Đăng ký để nhận thông báo về bài đăng mới:

The backbone behind Cloudflare’s Connectivity Cloud

2024-08-06

Cần 10 phút để đọc
Bài đăng này cũng có sẵn bằng English.

The modern use of "cloud" arguably traces its origins to the cloud icon, omnipresent in network diagrams for decades. A cloud was used to represent the vast and intricate infrastructure components required to deliver network or Internet services without going into depth about the underlying complexities. At Cloudflare, we embody this principle by providing critical infrastructure solutions in a user-friendly and easy-to-use way. Our logo, featuring the cloud symbol, reflects our commitment to simplifying the complexities of Internet infrastructure for all our users.

This blog post provides an update about our infrastructure, focusing on our global backbone in 2024, and highlights its benefits for our customers, our competitive edge in the market, and the impact on our mission of helping build a better Internet. Since the time of our last backbone-related blog post in 2021, we have increased our backbone capacity (Tbps) by more than 500%, unlocking new use cases, as well as reliability and performance benefits for all our customers.

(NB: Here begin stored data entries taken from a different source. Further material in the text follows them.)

Lemma removeSink_returns x s w :
  all_open x w ->
  (AppGroup.wrappers x !! Identifier s = None /\
   AppGroup.removeSink x s w = Returns (x, w, false)) \/
  exists wr w', AppGroup.wrappers x !! Identifier s = Some wr /\
    AppGroup.removeSink x s w =
      Returns (AppGroup.mk (delete (Identifier s) (AppGroup.wrappers x)), w', true) /\
    next_chan w' = next_chan w /\
    forall i, status w' i = if decide (i = InputChan wr) then Some true else status w i.
Proof.
  intros Ho. unfold AppGroup.removeSink.
  destruct (AppGroup.wrappers x !! Identifier s) as [wr|] eqn:E.
  - right. destruct (close_returns w (InputChan wr)) as (w' & Ec & N & H); [by eapply Ho|].
    rewrite Ec. simpl. eauto 10.
  - left. rewrite delete_id by done. by destruct x.
Qed.

Lemma CloseAndDelete_returns s g :
  Inv g -> (registered g (false, AppID s, Identifier s) = None /\ CloseAndDelete s g = Returns (g, false)) \/
  exists wr w', registered g (false, AppID s, Identifier s) = Some wr /\
    next_chan w' = next_chan (store g) /\
    (forall i, status w' i = if decide (i = InputChan wr) then Some true else status (store g) i) /\
    CloseAndDelete s g = Returns (remove_place false (AppID s) (Identifier s) g w', true).
Proof.
  intros Hg. unfold CloseAndDelete, remove_place, registered, groups.
  destruct (apps g !! AppID s) as [x|] eqn:Hx; [|by left]. simpl.
  destruct (removeSink_returns x s (store g)) as [[Hn ->]|(wr & w' & Hid & -> & N & H)];
    [by eapply (Inv_all_open g false)| |right; simpl; eauto 10].
  left. split; [done|]. simpl. rewrite IsEmpty_spec, bool_decide_eq_false_2.
  - rewrite insert_id by done. by destruct g.
  - by eapply (inv_nonempty g Hg false).
Qed.
(** One tick of [run]: the gauges sent, unless stopped. *)
Definition run_tick (m : SinkManagerMetrics) : list (string * Z) :=
  if done m then [] else
  [("messageRouter.numberOfDumpSinks"%string, dumpSinks m);
   ("messageRouter.numberOfWebsocketSinks"%string, websocketSinks m);
   ("messageRouter.numberOfSyslogSinks"%string, syslogSinks m);
   ("messageRouter.numberOfFirehoseSinks"%string, firehoseSinks m);
   ("messageRouter.numberOfContainerMetricSinks"%string, containerMetrics m)].

End Metrics.

(** ** sink_manager.go *)

Record AppService : Type := mkAppService { as_AppId : string; as_Url : string; as_Hostname : string }.

(** A goroutine started by a registration: the sink it runs, and for which registry. *)
Record goroutine : Type := mkGoroutine { g_sink : Sink; g_firehose : bool; g_input : nat }.

Record SinkManager : Type := mkManager {
  sinks : GroupedSinks;
  metrics : Metrics.SinkManagerMetrics;
  errorChannel : Chan.t V1.Envelope;
  stopped : bool;
  goroutines : list goroutine;
  disconnected : list nat;
  next_ref : nat
}.

Definition New : SinkManager :=
  mkManager NewGroupedSinks Metrics.NewSinkManagerMetrics (Chan.make V1.Envelope 100) false [] [] 0.

Definition set_sinks (sm : SinkManager) (g : GroupedSinks) : SinkManager :=
  mkManager g (metrics sm) (errorChannel sm) (stopped sm) (goroutines sm) (disconnected sm) (next_ref sm).

Definition set_metrics (sm : SinkManager) (m : Metrics.SinkManagerMetrics) : SinkManager :=
  mkManager (sinks sm) m (errorChannel sm) (stopped sm) (goroutines sm) (disconnected sm) (next_ref sm).

Definition set_errors (sm : SinkManager) (c : Chan.t V1.Envelope) : SinkManager :=
  mkManager (sinks sm) (metrics sm) c (stopped sm) (goroutines sm) (disconnected sm) (next_ref sm).

Definition spawn (sm : SinkManager) (r : goroutine) : SinkManager :=
  mkManager (sinks sm) (metrics sm) (errorChannel sm) (stopped sm) (goroutines sm ++ [r])
    (disconnected sm) (next_ref sm).

(** The identity of a sink about to be built. *)
Definition new_ref (sm : SinkManager) : nat * SinkManager :=
  (next_ref sm, mkManager (sinks sm) (metrics sm) (errorChannel sm) (stopped sm) (goroutines sm)
     (disconnected sm) (S (next_ref sm))).

(** [syslogSink.Disconnect()] when the sink is one. *)
Definition disconnect (sm : SinkManager) (s : Sink) : SinkManager :=
  match s with
  | SSyslog r _ _ => mkManager (sinks sm) (metrics sm) (errorChannel sm) (stopped sm)
                       (goroutines sm) (disconnected sm ++ [r]) (next_ref sm)
  | _ => sm
  end.

Section Manager.

Context (parseIPv6 : string -> option (list Z)) (ResolveIPAddr : string -> result string)
  (url_Parse : string -> result URL).

(** The configuration of [New]. *)
Context (blacklistIPs : list IPRange) (skipCertVerify : bool) (sinkIOTimeout : Z).

(** [factories.NewLogMessage] and [emitter.Wrap] of dropsonde, from the text and the
    application; and [envelope_extensions.GetAppId]. *)
Context (wrap_error : string -> string -> result V1.Envelope) (GetAppId : V1.Envelope -> string).

Definition RegisterSink (s : Sink) (sm : SinkManager) : SinkManager * bool :=
  let '(inputChan, w) := make_chan 128 (store (sinks sm)) in
  let '(g, ok) := RegisterAppSink inputChan s (set_store (sinks sm) w) in
  let sm := set_sinks sm g in
  if negb ok then (sm, false)
  else
    let sm := set_metrics sm (Metrics.Inc (metrics sm) s) in
    (spawn sm (mkGoroutine s false inputChan), true).

Definition UnregisterSink (s : Sink) (sm : SinkManager) : outcome SinkManager :=
  (let! (g, ok) := CloseAndDelete s (sinks sm) in
   let sm := set_sinks sm g in
   Returns (if negb ok then sm
            else disconnect (set_metrics sm (Metrics.Dec (metrics sm) s)) s))%go.

Definition RegisterFirehose (s : Sink) (sm : SinkManager) : SinkManager * bool :=
  let '(inputChan, w) := make_chan 128 (store (sinks sm)) in
  let '(g, ok) := RegisterFirehoseSink inputChan s (set_store (sinks sm) w) in
  let sm := set_sinks sm g in
  if negb ok then (sm, false)
  else
    let sm := set_metrics sm (Metrics.IncFirehose (metrics sm)) in
    (spawn sm (mkGoroutine s true inputChan), true).

Definition UnregisterFirehoseSink (s : Sink) (sm : SinkManager) : outcome SinkManager :=
  (let! (g, ok) := CloseAndDeleteFirehose s (sinks sm) in
   let sm := set_sinks sm g in
   Returns (if negb ok then sm else set_metrics sm (Metrics.DecFirehose (metrics sm))))%go.

(** The [i]-th goroutine's [sink.Run] returns: the sink is unregistered. *)
Definition sink_returns (i : nat) (sm : SinkManager) : outcome SinkManager :=
  match goroutines sm !! i with
  | None => Returns sm
  | Some r =>
      let sm := mkManager (sinks sm) (metrics sm) (errorChannel sm) (stopped sm)
                  (delete i (goroutines sm)) (disconnected sm) (next_ref sm) in
      if g_firehose r then UnregisterFirehoseSink (g_sink r) sm else UnregisterSink (g_sink r) sm
  end.

Definition ensureRecentLogsSinkFor (appId : string) (sm : SinkManager) : SinkManager :=
  match DumpFor appId (sinks sm) with
  | Some _ => sm
  | None => let '(r, sm) := new_ref sm in fst (RegisterSink (SDump r appId) sm)
  end.

Definition ensureContainerMetricsSinkFor (appId : string) (sm : SinkManager) : SinkManager :=
  match ContainerMetricsFor appId (sinks sm) with
  | Some _ => sm
  | None => let '(r, sm) := new_ref sm in fst (RegisterSink (SContainerMetric r appId) sm)
  end.

Definition SendTo (ch : choices) (appID : string) (msg : V1.Envelope) (sm : SinkManager)
  : outcome SinkManager :=
  let sm := ensureRecentLogsSinkFor appID sm in
  let sm := ensureContainerMetricsSinkFor appID sm in
  (let! g := Broadcast ch appID msg (sinks sm) in Returns (set_sinks sm g))%go.

(** [RecentLogsFor] and [LatestContainerMetrics], from the contents of the sinks by identity. *)
Definition RecentLogsFor (dumps : gmap nat Sinks.Dump.DumpSink) (appId : string) (sm : SinkManager)
  : outcome (list V1.Envelope) :=
  match DumpFor appId (sinks sm) with
  | Some (SDump r _) =>
      match dumps !! r with Some d => Sinks.Dump.Dump d | None => Panics "no such sink" end
  | _ => Returns []
  end.

Definition LatestContainerMetrics (caches : gmap nat Sinks.ContainerMetric.ContainerMetricSink)
  (ord : RangeOrder Z) (now : Z) (appId : string) (sm : SinkManager)
  : outcome (gmap nat Sinks.ContainerMetric.ContainerMetricSink * list V1.Envelope) :=
  match ContainerMetricsFor appId (sinks sm) with
  | Some (SContainerMetric r _) =>
      match caches !! r with
      | Some c =>
          let '(c, l) := Sinks.ContainerMetric.GetLatest ord now c in Returns (<[r := c]> caches, l)
      | None => Panics "no such sink"
      end
  | _ => Returns (caches, [])
  end.

(** [SendSyslogErrorToLoggregator]: a blocking send; [None] is the caller blocked. *)
Definition SendSyslogErrorToLoggregator (errorMsg appId : string) (sm : SinkManager)
  : option SinkManager :=
  match wrap_error errorMsg appId with
  | Err _ => Some sm
  | Ok envelope =>
      match Chan.try_send (errorChannel sm) envelope with
      | Chan.Sent c => Some (set_errors sm c)
      | _ => None
      end
  end.

Definition invalidSyslogURLErrorMsg (appId syslogSinkURL err : string) : string :=
  "SinkManager: Invalid syslog drain URL (" +:+ syslogSinkURL +:+ ") for application " +:+ appId +:+
  ". Err: " +:+ err.

Definition registerNewSyslogSink (appId syslogSinkURL hostname : string) (sm : SinkManager)
  : option SinkManager :=
  match CheckUrl parseIPv6 ResolveIPAddr url_Parse blacklistIPs syslogSinkURL with
  | Err err =>
      SendSyslogErrorToLoggregator (invalidSyslogURLErrorMsg appId syslogSinkURL err) appId sm
  | Ok url =>
      match NewWriter url appId hostname skipCertVerify sinkIOTimeout with
      | Err err =>
          let logURL := Scheme url +:+ "://" +:+ url_Host url +:+ Path url in
          SendSyslogErrorToLoggregator (invalidSyslogURLErrorMsg appId logURL err) appId sm
      | Ok _ =>
          let '(r, sm) := new_ref sm in Some (fst (RegisterSink (SSyslog r appId url) sm))
      end
  end.

(** One receive of [listenForNewAppServices]; [None] is the nil service of a closed channel. *)
Definition newAppService (a : option AppService) (sm : SinkManager) : outcome (option SinkManager) :=
  match a with
  | None => Panics "nil pointer dereference"
  | Some a => Returns (registerNewSyslogSink (as_AppId a) (as_Url a) (as_Hostname a) sm)
  end.

(** One receive of [listenForDeletedAppServices]. *)
Definition deletedAppService (a : option AppService) (sm : SinkManager) : outcome SinkManager :=
  match a with
  | None => Panics "nil pointer dereference"
  | Some a =>
      match DrainFor (as_AppId a) (as_Url a) (sinks sm) with
      | Some syslogSink => UnregisterSink syslogSink sm
      | None => Returns sm
      end
  end.

(** One iteration of [listenForErrorMessages]. *)
Definition errorMessage (ch : choices) (sm : SinkManager) : outcome SinkManager :=
  match Chan.try_recv (errorChannel sm) with
  | Chan.Received m c =>
      (let! g := BroadcastError ch (GetAppId m) m (sinks sm) in
       Returns (set_errors (set_sinks sm g) c))%go
  | _ => Returns sm
  end.

Definition Stop (ch : choices) (sm : SinkManager) : outcome SinkManager :=
  if stopped sm then Returns sm
  else
    (let! m := Metrics.Stop (metrics sm) in
     let! g := DeleteAll ch (sinks sm) in
     Returns (mkManager g m (errorChannel sm) true (goroutines sm) (disconnected sm) (next_ref sm)))%go.

(** ** message_router.go *)

(** One iteration of [MessageRouter.Start] with the sink manager as its sender. *)
Definition route (ch : choices) (envelope : V1.Envelope) (sm : SinkManager) : outcome SinkManager :=
  SendTo ch (GetAppId envelope) envelope sm.

(** ** Executions *)

Inductive event : Type :=
| EvEnvelope (ch : choices) (envelope : V1.Envelope)
| EvRegister (s : Sink)
| EvUnregister (s : Sink)
| EvRegisterFirehose (s : Sink)
| EvUnregisterFirehose (s : Sink)
| EvSinkReturns (i : nat)
| EvNewService (a : AppService)
| EvDeletedService (a : AppService)
| EvErrorMessage (ch : choices)
| EvSinkReads (ch n : nat).
(** ** The receiver's view

    A receiver that applies the outputs to its own set, and rejects an addition of a service
    it has or the removal of one it does not have. *)

Definition apply_output (view : option (gmap (string * string) ServiceInfo)) (o : output)
  : option (gmap (string * string) ServiceInfo) :=
  match view with
  | None => None
  | Some v =>
      match o with
      | OutAdd s => if decide (is_Some (v !! (appId s, Id s))) then None
                    else Some (<[(appId s, Id s) := s]> v)
      | OutRemove s => if decide (is_Some (v !! (appId s, Id s)))
                       then Some (delete (appId s, Id s) v) else None
      end
  end.

Definition view_of (l : list output) : option (gmap (string * string) ServiceInfo) :=
  foldl apply_output (Some ∅) l.

Definition flat (c : appServiceCache) : gmap (string * string) ServiceInfo :=
  map_uncurry (M1 := gmap string) (M2 := gmap string) c.

(** Entries sit under their own keys, and no application has an empty entry. *)
Definition cache_wf (c : appServiceCache) : Prop :=
  (forall app id s, flat c !! (app, id) = Some s -> app = appId s /\ id = Id s) /\
  (forall app m, c !! app = Some m -> m <> ∅).

Lemma services_flat_lookup c a i : flat c !! (a, i) = c !! a ≫= fun m => m !! i.
Proof. apply lookup_map_uncurry. Qed.

Lemma Exists_flat c s : Exists c s = bool_decide (is_Some (flat c !! (appId s, Id s))).
Proof.
  unfold Exists. rewrite services_flat_lookup. by destruct (c !! appId s).
Qed.

Lemma Add_flat c s : flat (Add c s) = <[(appId s, Id s) := s]> (flat c).
Proof.
  apply map_eq. intros [a i]. rewrite services_flat_lookup. unfold Add.
  destruct (decide (a = appId s)) as [->|Ha].
  - rewrite lookup_insert_eq. simpl. destruct (decide (i = Id s)) as [->|Hi].
    + by rewrite !lookup_insert_eq.
    + rewrite !lookup_insert_ne by congruence. rewrite services_flat_lookup. by destruct (c !! appId s).
  - rewrite !lookup_insert_ne by congruence. by rewrite services_flat_lookup.
Qed.

Lemma Remove_flat c s : flat (Remove c s) = delete (appId s, Id s) (flat c).
Proof.
  apply map_eq. intros [a i]. rewrite services_flat_lookup. unfold Remove.
  destruct (decide (a = appId s)) as [->|Ha].
  - destruct (decide (i = Id s)) as [->|Hi].
    + rewrite lookup_delete_eq. case_bool_decide; [by rewrite lookup_delete_eq|].
      rewrite lookup_insert_eq. simpl. by rewrite lookup_delete_eq.
    + rewrite lookup_delete_ne by congruence. rewrite services_flat_lookup. case_bool_decide as E.
      * rewrite lookup_delete_eq. apply map_size_empty_inv in E.
        assert (default ∅ (c !! appId s) !! i = None) as Hn.
        { rewrite <- (lookup_delete_ne _ (Id s)) by congruence. by rewrite E, lookup_empty. }
        destruct (c !! appId s); simpl in *; congruence.
      * rewrite lookup_insert_eq. simpl. rewrite lookup_delete_ne by congruence.
        by destruct (c !! appId s).
  - rewrite lookup_delete_ne by congruence. rewrite services_flat_lookup.
    case_bool_decide; by rewrite ?lookup_delete_ne, ?lookup_insert_ne by done.
Qed.

Lemma Add_wf c s : cache_wf c -> cache_wf (Add c s).
Proof.
  intros [Hk Hn]. split.
  - intros a i t. rewrite Add_flat. intros [[[= <- <-] <-]|[_ H]]%lookup_insert_Some; eauto.
  - intros a m. unfold Add. intros [[_ <-]|[_ H]]%lookup_insert_Some; [apply insert_non_empty|eauto].
Qed.

Lemma Remove_wf c s : cache_wf c -> cache_wf (Remove c s).
Proof.
  intros [Hk Hn]. split.
  - intros a i t. rewrite Remove_flat. intros [_ H]%lookup_delete_Some; eauto.
  - intros a m. unfold Remove. case_bool_decide as E.
    + intros [_ H]%lookup_delete_Some; eauto.
    + intros [[_ <-]|[_ H]]%lookup_insert_Some; [|eauto]. intros E'. by rewrite E', map_size_empty in E.
Qed.

Lemma delete_app_wf c a : cache_wf c -> cache_wf (delete a c).
Proof.
  intros [Hk Hn]. split.
  - intros a' i t. rewrite services_flat_lookup. intros H. apply Hk. rewrite services_flat_lookup.
    destruct (decide (a' = a)) as [->|]; [by rewrite lookup_delete_eq in H|by rewrite lookup_delete_ne in H].
  - intros a' m [_ H]%lookup_delete_Some; eauto.
Qed.

(** Announcing the removal of every service of an application, in any order. *)
Lemma remove_all_view (a : string) (l : list (string * ServiceInfo)) (v : gmap (string * string) ServiceInfo) :
  NoDup l.*1 -> (forall i s, (i, s) ∈ l -> v !! (a, i) = Some s /\ appId s = a /\ Id s = i) ->
  exists v', foldl apply_output (Some v) (OutRemove <$> l.*2) = Some v' /\
    forall k, v' !! k = if decide (k.1 = a /\ k.2 ∈ l.*1) then None else v !! k.
Proof.
  revert v. induction l as [|[i s] l IH]; intros v Hnd Hl.
  - exists v. split; [done|]. intros k. rewrite decide_False; [done|]. intros [_ H]. set_solver.
  - change (OutRemove <$> ((i, s) :: l).*2) with (OutRemove s :: (OutRemove <$> l.*2)).
    change (((i, s) :: l).*1) with (i :: l.*1) in *. cbn [foldl apply_output]. inversion_clear Hnd as [|? ? Hi Hnd']. destruct (Hl i s) as (Hv & Ha & Hid); [set_solver|].
    rewrite Ha, Hid. rewrite decide_True by (rewrite Hv; eauto).
    destruct (IH (delete (a, i) v)) as (v' & -> & H); [done| |].
    + intros j t Hj. destruct (Hl j t) as (Hv' & Ha' & Hid'); [set_solver|]. split; [|done].
      rewrite lookup_delete_ne; [done|]. intros [= ->]. apply Hi. apply list_elem_of_fmap. by exists (j, t).
    + exists v'. split; [done|]. intros [k1 k2]. rewrite H. simpl.
      destruct (decide (k1 = a /\ k2 = i)) as [[-> ->]|Hne].
      * rewrite lookup_delete_eq. repeat case_decide; try done; set_solver.
      * rewrite lookup_delete_ne by naive_solver. repeat case_decide; try done; set_solver.
Qed.

Definition Mirrors (w : AppServiceStoreWatcher) : Prop :=
  view_of (outputs w) = Some (flat (cache w)) /\ cache_wf (cache w).

Lemma view_of_app l k : view_of (l ++ k) = foldl apply_output (view_of l) k.
Proof. apply foldl_app. Qed.

Lemma watcher_Add_mirrors w s : Mirrors w -> Mirrors (watcher_Add w s).
Proof.
  intros [Hv Hwf]. unfold watcher_Add. rewrite Exists_flat. case_bool_decide as E; simpl; [done|].
  split; simpl; [|by apply Add_wf]. rewrite view_of_app, Hv. simpl. rewrite decide_False by done.
  by rewrite Add_flat.
Qed.

Lemma watcher_Remove_mirrors w s : Mirrors w -> Mirrors (watcher_Remove w s).
Proof.
  intros [Hv Hwf]. unfold watcher_Remove. rewrite Exists_flat. case_bool_decide as E; simpl; [|done].
  split; simpl; [|by apply Remove_wf]. rewrite view_of_app, Hv. simpl. rewrite decide_True by done.
  by rewrite Remove_flat.
Qed.

Lemma watcher_RemoveApp_mirrors ord w a : Mirrors w -> Mirrors (watcher_RemoveApp ord w a).
Proof.
  intros [Hv Hwf]. unfold watcher_RemoveApp, RemoveApp, values.
  split; simpl; [|by apply delete_app_wf]. rewrite view_of_app, Hv.
  destruct (remove_all_view a (range_map ord (default ∅ (cache w !! a))) (flat (cache w))) as (v & -> & H).
  - apply range_keys_NoDup.
  - intros i s Hin%range_elem. rewrite services_flat_lookup.
    assert (flat (cache w) !! (a, i) = Some s) as Hf.
    { rewrite services_flat_lookup. destruct (cache w !! a); simpl in *; [done|by rewrite lookup_empty in Hin]. }
    destruct (proj1 Hwf _ _ _ Hf) as [-> ->]. by rewrite <- services_flat_lookup.
  - f_equal. apply map_eq. intros [k i]. rewrite H, !services_flat_lookup. simpl.
    destruct (decide (k = a)) as [->|Hne].
    + rewrite lookup_delete_eq. case_decide as E; [done|].
      destruct (cache w !! a) as [m|] eqn:Em; [|done]. simpl in *. apply eq_None_not_Some. intros [s Hs].
      apply E. split; [done|]. apply list_elem_of_fmap. exists (i, s). split; [done|]. by apply range_elem.
    + rewrite decide_False by naive_solver. by rewrite lookup_delete_ne.
Qed.

Lemma watcher_Run_step_mirrors ord w e : Mirrors w -> Mirrors (watcher_Run_step ord w e).
Proof.
  intros H. unfold watcher_Run_step, deleteEvent.
  repeat case_match; auto using watcher_Add_mirrors, watcher_Remove_mirrors, watcher_RemoveApp_mirrors.
Qed.

Lemma register_mirrors w n : Mirrors w -> Mirrors (registerExistingServicesFromStore w n).
Proof.
  unfold registerExistingServicesFromStore. generalize (ChildNodes n) as l. intros l.
  revert w. induction l as [|x l IH]; intros w H; simpl; [done|]. apply IH.
  revert H. generalize (ChildNodes x) as k. intros k. revert w.
  induction k as [|y k IHk]; intros w H; simpl; [done|]. apply IHk.
  case_match; auto using watcher_Add_mirrors.
Qed.

Lemma foldl_keeps {A B} (P : A -> Prop) (f : A -> B -> A) l a :
  (forall a b, P a -> P (f a b)) -> P a -> P (foldl f a l).
Proof. intros Hf. revert a. induction l as [|b l IH]; intros a Ha; simpl; auto. Qed.

Lemma size_kmap_pair (a : string) (m : gmap string ServiceInfo) :
  size (kmap (M2 := gmap (string * string)) (pair a) m) = size m.
Proof.
  induction m as [|i s m Hi IH] using map_ind; [by rewrite kmap_empty, !map_size_empty|].
  rewrite kmap_insert by apply _. rewrite !map_size_insert_None, IH; [done|done|].
  by rewrite (lookup_kmap (pair a)) by apply _.
Qed.

Lemma flat_insert_size c a m :
  c !! a = None -> size (flat (<[a := m]> c)) = size m + size (flat c).
Proof.
  intros Ha. assert (flat (<[a := m]> c) = kmap (pair a) m ∪ flat c) as ->.
  { apply map_eq. intros [b i]. rewrite services_flat_lookup. destruct (decide (b = a)) as [->|Hne].
    - rewrite lookup_insert_eq. simpl. rewrite lookup_union, services_flat_lookup, Ha. simpl.
      rewrite (lookup_kmap (pair a)) by apply _. by destruct (m !! i).
    - rewrite lookup_insert_ne by congruence. rewrite lookup_union_r, services_flat_lookup; [done|].
      apply lookup_kmap_None; [apply _|]. intros j [= ]. congruence. }
  rewrite map_size_disj_union; [by rewrite size_kmap_pair|].
  apply map_disjoint_spec. intros [b i] s t H1 H2.
  apply lookup_kmap_Some in H1 as (j & [= -> <-] & _); [|apply _].
  rewrite services_flat_lookup, Ha in H2. done.
Qed.

Lemma Size_sum ord c : cache_wf c -> Size ord c = sum_list (size <$> (range_map ord c).*2).
Proof.
  intros [_ Hn]. unfold Size.
  assert (forall l n, (forall m, m ∈ l -> m <> (∅ : gmap string ServiceInfo)) ->
    foldl (fun count m => if bool_decide (0 < size m) then count + size m else S count) n l =
    n + sum_list (size <$> l)) as G.
  { induction l as [|m l IH]; intros n Hl; simpl; [lia|].
    assert (size m <> 0) as Hm by (rewrite map_size_empty_iff; apply Hl; set_solver).
    rewrite bool_decide_eq_true_2 by lia. rewrite IH by set_solver. apply eq_sym, Nat.add_assoc. }
  rewrite G; [done|]. intros m ([a m'] & -> & Hin%range_elem)%list_elem_of_fmap. eauto.
Qed.

Lemma Size_flat ord c : cache_wf c -> Size ord c = size (flat c).
Proof.
  intros Hwf. rewrite Size_sum by done. rewrite (range_perm ord c). clear Hwf.
  induction c as [|a m c Ha IH] using map_ind; [done|].
  rewrite map_to_list_insert by done.
  change (size m + sum_list (size <$> (map_to_list c).*2) = size (flat (<[a := m]> c))).
  rewrite IH. by rewrite flat_insert_size.
Qed.

(** C24: the drain watcher and its receiver agree.  Whatever is in the store at start and
    whatever events follow, a receiver that applies the announced additions and removals
    in order never sees the addition of a service it already has or the removal of one it
    does not have, and ends up with exactly the services of the cache, whose reported size
    is their number. *)
Theorem drain_watcher_mirrors_cache ord existing l :
  let w := watcher_Run ord existing l in
  view_of (outputs w) = Some (flat (cache w)) /\ Size ord (cache w) = size (flat (cache w)).
Proof.
  intros w. assert (Mirrors w) as [Hv Hwf].
  { unfold w, watcher_Run. apply (foldl_keeps Mirrors); [intros; by apply watcher_Run_step_mirrors|]. apply register_mirrors.
    split; [done|]. cbn [cache NewAppServiceStoreWatcher]. unfold NewAppServiceCache.
    split; [|intros a m; by rewrite lookup_empty].
    intros a i s. rewrite services_flat_lookup. by rewrite lookup_empty. }
  auto using Size_flat.
Qed.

A snapshot of Cloudflare’s infrastructure

As of July 2024, Cloudflare has data centers in 330 cities across more than 120 countries, each running Cloudflare equipment and services. The goal of delivering Cloudflare products and services everywhere remains consistent, although these data centers vary in the number of servers and amount of computational power.

BLOG-2432-2

These data centers are strategically positioned around the world to ensure our presence in all major regions and to help our customers comply with local regulations. It is a programmable smart network, where your traffic goes to the best data center possible to be processed. This programmability allows us to keep sensitive data regional, with our Data Localization Suite solutions, and within the constraints that our customers impose. Connecting these sites, exchanging data with customers, public clouds, partners, and the broader Internet, is the role of our network, which is managed by our infrastructure engineering and network strategy teams. This network forms the foundation that makes our products lightning fast, ensuring our global reliability, security for every customer request, and helping customers comply with data sovereignty requirements.

Traffic exchange methods

The Internet is an interconnection of different networks and separate autonomous systems that operate by exchanging data with each other. There are multiple ways to exchange data, but for simplicity, we'll focus on two key methods on how these networks communicate: Peering and IP Transit. To better understand the benefits of our global backbone, it helps to understand these basic connectivity solutions we use in our network.

  1. Peering: The voluntary interconnection of administratively separate Internet networks that allows for traffic exchange between users of each network is known as “peering”. Cloudflare is one of the most peered networks globally. We have peering agreements with ISPs and other networks in 330 cities and across all major

    Internet Exchanges (IX’s). Interested parties can register to peer with us anytime, or directly connect to our network with a link through a private network interconnect (PNI).

  2. IP transit: A paid service that allows traffic to cross or "transit" somebody else's network, typically connecting a smaller Internet service provider (ISP) to the larger Internet. Think of it as paying a toll to access a private highway with your car.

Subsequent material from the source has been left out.